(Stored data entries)
-.-.-

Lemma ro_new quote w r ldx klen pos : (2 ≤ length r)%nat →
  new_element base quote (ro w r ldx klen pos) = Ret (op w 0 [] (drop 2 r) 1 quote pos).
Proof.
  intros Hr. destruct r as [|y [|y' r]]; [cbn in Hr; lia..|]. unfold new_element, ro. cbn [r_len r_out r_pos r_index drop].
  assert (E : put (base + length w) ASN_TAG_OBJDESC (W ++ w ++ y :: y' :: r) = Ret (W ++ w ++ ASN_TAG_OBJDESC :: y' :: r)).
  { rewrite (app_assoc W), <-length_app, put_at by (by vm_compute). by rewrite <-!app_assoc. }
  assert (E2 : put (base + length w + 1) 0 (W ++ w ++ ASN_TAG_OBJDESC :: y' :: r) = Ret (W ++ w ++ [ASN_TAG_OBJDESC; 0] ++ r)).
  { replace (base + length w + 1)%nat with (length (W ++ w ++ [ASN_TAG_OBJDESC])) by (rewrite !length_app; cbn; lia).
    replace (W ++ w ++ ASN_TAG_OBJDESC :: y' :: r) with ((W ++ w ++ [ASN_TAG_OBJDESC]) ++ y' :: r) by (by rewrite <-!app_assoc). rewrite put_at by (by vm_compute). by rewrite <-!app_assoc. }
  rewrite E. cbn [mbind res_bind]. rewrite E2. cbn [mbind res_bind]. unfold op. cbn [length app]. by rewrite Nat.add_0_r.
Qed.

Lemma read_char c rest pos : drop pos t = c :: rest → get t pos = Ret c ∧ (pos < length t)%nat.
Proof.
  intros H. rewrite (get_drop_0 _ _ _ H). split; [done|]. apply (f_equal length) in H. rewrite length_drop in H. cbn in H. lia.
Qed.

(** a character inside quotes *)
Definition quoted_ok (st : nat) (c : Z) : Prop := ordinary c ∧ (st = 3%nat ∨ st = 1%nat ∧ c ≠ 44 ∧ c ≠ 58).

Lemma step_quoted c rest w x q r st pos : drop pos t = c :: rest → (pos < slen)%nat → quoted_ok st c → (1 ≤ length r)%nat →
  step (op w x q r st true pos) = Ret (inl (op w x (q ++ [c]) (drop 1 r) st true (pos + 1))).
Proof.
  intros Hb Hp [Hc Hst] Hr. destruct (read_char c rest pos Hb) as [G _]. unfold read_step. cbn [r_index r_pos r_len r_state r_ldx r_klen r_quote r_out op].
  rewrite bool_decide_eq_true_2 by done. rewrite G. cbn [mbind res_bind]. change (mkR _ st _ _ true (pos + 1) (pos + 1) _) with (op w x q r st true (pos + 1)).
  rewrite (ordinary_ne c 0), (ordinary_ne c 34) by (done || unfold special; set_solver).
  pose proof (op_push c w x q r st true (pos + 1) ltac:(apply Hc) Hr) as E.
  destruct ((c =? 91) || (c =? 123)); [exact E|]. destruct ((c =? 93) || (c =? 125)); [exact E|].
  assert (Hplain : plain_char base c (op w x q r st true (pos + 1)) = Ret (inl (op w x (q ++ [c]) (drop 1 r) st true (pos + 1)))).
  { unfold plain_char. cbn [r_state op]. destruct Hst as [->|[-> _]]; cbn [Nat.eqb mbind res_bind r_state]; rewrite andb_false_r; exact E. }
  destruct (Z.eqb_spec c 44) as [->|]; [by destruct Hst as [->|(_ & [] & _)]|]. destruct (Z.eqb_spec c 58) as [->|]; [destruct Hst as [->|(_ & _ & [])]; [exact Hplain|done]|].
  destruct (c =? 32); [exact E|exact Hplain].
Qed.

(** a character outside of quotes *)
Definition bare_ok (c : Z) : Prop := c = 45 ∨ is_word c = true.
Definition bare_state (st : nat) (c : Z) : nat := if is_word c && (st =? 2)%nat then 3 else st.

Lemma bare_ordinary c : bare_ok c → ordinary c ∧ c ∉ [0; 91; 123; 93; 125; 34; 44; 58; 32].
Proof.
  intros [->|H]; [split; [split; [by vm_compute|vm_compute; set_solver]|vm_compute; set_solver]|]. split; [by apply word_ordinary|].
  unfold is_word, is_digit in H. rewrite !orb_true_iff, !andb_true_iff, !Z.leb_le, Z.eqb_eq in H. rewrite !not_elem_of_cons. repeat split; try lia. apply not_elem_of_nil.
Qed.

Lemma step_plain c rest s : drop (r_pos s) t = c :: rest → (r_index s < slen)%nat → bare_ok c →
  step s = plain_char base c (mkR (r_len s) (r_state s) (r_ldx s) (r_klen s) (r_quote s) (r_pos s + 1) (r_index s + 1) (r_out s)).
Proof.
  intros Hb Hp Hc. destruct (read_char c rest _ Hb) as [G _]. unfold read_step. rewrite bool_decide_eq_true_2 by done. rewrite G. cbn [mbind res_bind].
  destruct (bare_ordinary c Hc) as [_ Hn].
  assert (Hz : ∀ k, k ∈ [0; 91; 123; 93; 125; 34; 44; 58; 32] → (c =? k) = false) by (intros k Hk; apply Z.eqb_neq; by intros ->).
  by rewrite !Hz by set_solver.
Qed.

-.-.-

### WHAT IS EXPECTED
Taking the entries above, restate exactly those lines that fall between the line with "Definition quoted_ok (st" and the line with "unfold plain_char. cbn", keeping both of those lines too.

### EXPECTED OUTPUT
Definition quoted_ok (st : nat) (c : Z) : Prop := ordinary c ∧ (st = 3%nat ∨ st = 1%nat ∧ c ≠ 44 ∧ c ≠ 58).

Lemma step_quoted c rest w x q r st pos : drop pos t = c :: rest → (pos < slen)%nat → quoted_ok st c → (1 ≤ length r)%nat →
  step (op w x q r st true pos) = Ret (inl (op w x (q ++ [c]) (drop 1 r) st true (pos + 1))).
Proof.
  intros Hb Hp [Hc Hst] Hr. destruct (read_char c rest pos Hb) as [G _]. unfold read_step. cbn [r_index r_pos r_len r_state r_ldx r_klen r_quote r_out op].
  rewrite bool_decide_eq_true_2 by done. rewrite G. cbn [mbind res_bind]. change (mkR _ st _ _ true (pos + 1) (pos + 1) _) with (op w x q r st true (pos + 1)).
  rewrite (ordinary_ne c 0), (ordinary_ne c 34) by (done || unfold special; set_solver).
  pose proof (op_push c w x q r st true (pos + 1) ltac:(apply Hc) Hr) as E.
  destruct ((c =? 91) || (c =? 123)); [exact E|]. destruct ((c =? 93) || (c =? 125)); [exact E|].
  assert (Hplain : plain_char base c (op w x q r st true (pos + 1)) = Ret (inl (op w x (q ++ [c]) (drop 1 r) st true (pos + 1)))).
  { unfold plain_char. cbn [r_state op]. destruct Hst as [->|[-> _]]; cbn [Nat.eqb mbind res_bind r_state]; rewrite andb_false_r; exact E. }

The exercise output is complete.